__EXERCISE__.
For the word "mbind", count the lines below that contain it. Give the number alone.

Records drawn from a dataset
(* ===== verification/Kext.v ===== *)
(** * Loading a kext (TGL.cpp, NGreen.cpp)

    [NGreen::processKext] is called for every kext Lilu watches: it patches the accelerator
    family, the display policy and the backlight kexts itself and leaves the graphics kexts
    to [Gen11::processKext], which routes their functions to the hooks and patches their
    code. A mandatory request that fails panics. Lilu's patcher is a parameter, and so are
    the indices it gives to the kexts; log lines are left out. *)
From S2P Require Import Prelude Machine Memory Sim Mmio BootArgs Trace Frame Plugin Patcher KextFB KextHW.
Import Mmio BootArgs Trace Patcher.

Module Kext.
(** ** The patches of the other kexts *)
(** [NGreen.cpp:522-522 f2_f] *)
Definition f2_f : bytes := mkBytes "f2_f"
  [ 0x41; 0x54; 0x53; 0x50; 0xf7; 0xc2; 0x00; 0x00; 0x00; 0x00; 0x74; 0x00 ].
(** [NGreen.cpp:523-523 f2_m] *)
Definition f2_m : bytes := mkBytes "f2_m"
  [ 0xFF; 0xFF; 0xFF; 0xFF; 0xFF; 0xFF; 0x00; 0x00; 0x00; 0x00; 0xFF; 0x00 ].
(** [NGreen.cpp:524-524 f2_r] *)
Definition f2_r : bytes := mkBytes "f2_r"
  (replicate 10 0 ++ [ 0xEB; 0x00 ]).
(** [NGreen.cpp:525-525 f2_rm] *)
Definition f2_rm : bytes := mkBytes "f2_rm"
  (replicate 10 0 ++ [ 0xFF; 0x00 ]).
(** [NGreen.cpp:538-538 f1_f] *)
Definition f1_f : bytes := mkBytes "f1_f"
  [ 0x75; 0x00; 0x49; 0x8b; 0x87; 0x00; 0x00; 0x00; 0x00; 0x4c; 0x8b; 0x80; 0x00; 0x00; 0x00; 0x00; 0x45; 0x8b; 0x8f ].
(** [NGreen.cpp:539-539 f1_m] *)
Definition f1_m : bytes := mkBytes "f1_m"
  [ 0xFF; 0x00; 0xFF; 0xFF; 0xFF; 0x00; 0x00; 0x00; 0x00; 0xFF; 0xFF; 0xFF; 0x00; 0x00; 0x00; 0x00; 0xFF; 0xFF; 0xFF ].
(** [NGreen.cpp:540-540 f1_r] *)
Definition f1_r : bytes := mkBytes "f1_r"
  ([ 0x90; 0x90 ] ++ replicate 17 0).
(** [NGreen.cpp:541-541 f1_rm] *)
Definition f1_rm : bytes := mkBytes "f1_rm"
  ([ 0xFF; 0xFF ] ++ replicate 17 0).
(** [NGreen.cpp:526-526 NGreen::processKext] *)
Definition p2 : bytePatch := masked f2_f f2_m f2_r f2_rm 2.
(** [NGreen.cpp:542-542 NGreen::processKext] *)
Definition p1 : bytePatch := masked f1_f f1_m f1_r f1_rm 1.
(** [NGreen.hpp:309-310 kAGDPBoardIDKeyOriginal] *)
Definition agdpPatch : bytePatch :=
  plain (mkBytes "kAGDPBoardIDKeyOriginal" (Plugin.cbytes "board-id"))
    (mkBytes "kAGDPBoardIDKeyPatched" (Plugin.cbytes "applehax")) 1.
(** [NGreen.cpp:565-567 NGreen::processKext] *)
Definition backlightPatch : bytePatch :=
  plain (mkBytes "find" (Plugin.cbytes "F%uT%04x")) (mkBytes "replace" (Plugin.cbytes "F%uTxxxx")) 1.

...

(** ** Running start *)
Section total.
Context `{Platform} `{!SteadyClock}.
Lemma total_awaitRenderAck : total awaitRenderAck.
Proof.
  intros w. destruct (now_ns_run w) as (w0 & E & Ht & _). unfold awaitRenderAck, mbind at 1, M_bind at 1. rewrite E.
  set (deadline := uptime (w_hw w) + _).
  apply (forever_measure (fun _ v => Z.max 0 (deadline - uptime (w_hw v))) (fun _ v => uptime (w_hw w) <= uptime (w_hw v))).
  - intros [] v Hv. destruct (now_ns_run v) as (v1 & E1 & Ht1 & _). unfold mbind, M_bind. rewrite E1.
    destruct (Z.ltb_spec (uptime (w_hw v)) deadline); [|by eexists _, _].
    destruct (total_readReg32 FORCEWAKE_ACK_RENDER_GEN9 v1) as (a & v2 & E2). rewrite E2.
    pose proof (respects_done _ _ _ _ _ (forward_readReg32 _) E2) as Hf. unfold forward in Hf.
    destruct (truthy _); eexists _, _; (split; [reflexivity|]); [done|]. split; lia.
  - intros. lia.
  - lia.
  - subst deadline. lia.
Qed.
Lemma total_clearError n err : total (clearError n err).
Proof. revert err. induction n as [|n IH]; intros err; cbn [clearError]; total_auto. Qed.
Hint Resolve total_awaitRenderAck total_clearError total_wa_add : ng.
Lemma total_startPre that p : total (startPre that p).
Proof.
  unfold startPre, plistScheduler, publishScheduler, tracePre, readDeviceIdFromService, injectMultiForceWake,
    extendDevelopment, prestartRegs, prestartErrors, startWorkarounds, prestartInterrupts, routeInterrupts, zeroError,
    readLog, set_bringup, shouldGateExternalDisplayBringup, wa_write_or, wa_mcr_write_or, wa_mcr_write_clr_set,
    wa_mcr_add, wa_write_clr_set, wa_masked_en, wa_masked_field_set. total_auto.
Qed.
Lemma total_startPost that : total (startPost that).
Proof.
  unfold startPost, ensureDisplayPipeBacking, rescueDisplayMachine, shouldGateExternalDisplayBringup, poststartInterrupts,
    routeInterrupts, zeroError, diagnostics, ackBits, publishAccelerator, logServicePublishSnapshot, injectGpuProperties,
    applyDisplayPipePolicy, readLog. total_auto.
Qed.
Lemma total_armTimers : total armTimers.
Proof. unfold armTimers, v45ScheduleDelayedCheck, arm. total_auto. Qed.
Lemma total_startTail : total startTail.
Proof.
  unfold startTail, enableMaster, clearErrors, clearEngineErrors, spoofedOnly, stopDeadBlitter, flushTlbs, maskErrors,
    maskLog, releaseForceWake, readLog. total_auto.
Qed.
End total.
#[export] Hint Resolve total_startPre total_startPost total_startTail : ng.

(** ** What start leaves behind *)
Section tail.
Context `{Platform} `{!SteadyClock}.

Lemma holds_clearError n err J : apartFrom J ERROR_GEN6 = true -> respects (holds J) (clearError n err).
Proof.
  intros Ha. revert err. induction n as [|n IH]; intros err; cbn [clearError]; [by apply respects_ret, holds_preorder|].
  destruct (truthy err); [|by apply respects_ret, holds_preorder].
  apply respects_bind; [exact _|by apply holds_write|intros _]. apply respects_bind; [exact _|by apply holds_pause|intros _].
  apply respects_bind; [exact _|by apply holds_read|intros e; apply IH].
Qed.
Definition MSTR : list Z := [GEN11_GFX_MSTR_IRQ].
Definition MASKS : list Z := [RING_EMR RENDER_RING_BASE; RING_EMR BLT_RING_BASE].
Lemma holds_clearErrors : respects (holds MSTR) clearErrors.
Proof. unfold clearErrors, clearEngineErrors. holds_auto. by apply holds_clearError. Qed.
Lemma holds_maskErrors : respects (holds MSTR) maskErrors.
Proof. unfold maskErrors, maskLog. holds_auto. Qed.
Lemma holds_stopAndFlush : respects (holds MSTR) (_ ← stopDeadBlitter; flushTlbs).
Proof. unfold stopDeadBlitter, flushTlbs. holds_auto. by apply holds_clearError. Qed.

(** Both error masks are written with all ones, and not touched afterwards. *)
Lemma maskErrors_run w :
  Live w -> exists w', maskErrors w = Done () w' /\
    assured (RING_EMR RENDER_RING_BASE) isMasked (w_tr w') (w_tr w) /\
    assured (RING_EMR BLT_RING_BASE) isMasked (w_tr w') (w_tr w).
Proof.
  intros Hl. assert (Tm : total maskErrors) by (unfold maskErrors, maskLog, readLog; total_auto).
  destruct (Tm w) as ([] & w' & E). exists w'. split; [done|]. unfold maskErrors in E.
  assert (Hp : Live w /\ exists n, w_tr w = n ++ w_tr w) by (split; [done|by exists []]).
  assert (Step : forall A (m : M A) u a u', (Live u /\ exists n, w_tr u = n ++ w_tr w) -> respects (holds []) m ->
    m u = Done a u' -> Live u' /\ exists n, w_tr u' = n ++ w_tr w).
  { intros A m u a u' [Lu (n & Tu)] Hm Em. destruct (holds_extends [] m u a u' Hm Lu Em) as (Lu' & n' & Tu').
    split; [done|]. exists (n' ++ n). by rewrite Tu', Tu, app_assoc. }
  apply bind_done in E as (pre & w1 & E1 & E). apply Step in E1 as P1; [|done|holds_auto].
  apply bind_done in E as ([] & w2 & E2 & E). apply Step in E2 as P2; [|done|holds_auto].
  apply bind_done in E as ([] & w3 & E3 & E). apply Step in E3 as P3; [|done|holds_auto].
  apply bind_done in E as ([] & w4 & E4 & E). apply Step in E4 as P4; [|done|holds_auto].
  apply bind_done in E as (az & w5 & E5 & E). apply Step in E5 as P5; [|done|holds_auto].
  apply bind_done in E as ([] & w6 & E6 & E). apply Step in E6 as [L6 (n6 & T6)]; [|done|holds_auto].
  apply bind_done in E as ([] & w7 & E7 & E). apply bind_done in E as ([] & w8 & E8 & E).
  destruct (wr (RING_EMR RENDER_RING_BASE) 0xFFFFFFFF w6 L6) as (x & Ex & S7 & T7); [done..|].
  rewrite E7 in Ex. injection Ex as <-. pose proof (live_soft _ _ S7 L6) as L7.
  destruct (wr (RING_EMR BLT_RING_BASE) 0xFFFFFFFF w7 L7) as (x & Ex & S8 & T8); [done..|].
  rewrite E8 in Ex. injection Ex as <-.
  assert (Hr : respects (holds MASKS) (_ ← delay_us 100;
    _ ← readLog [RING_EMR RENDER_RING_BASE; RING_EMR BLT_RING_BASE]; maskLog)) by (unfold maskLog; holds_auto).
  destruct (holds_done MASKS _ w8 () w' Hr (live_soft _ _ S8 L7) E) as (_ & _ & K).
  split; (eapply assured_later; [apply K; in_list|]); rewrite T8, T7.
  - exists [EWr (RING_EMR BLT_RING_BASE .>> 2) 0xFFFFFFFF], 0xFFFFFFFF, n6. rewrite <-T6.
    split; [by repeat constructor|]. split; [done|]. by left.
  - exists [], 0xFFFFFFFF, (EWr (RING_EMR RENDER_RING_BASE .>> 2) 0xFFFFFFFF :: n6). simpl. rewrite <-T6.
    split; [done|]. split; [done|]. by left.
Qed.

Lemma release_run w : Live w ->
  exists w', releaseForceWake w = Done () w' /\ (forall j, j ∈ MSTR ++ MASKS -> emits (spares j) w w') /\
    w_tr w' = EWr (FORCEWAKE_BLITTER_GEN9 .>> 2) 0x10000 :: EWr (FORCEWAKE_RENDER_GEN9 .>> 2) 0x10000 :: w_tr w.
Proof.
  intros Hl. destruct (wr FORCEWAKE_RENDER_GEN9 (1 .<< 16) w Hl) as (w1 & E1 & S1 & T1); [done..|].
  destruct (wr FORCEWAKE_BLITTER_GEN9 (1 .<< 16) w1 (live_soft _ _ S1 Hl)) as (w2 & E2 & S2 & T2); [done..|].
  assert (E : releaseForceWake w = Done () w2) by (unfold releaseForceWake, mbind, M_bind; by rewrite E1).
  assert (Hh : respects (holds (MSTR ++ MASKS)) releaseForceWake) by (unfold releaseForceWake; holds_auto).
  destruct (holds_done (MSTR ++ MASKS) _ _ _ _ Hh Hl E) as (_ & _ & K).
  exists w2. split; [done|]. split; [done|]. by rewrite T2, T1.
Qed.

__REPLY__.
3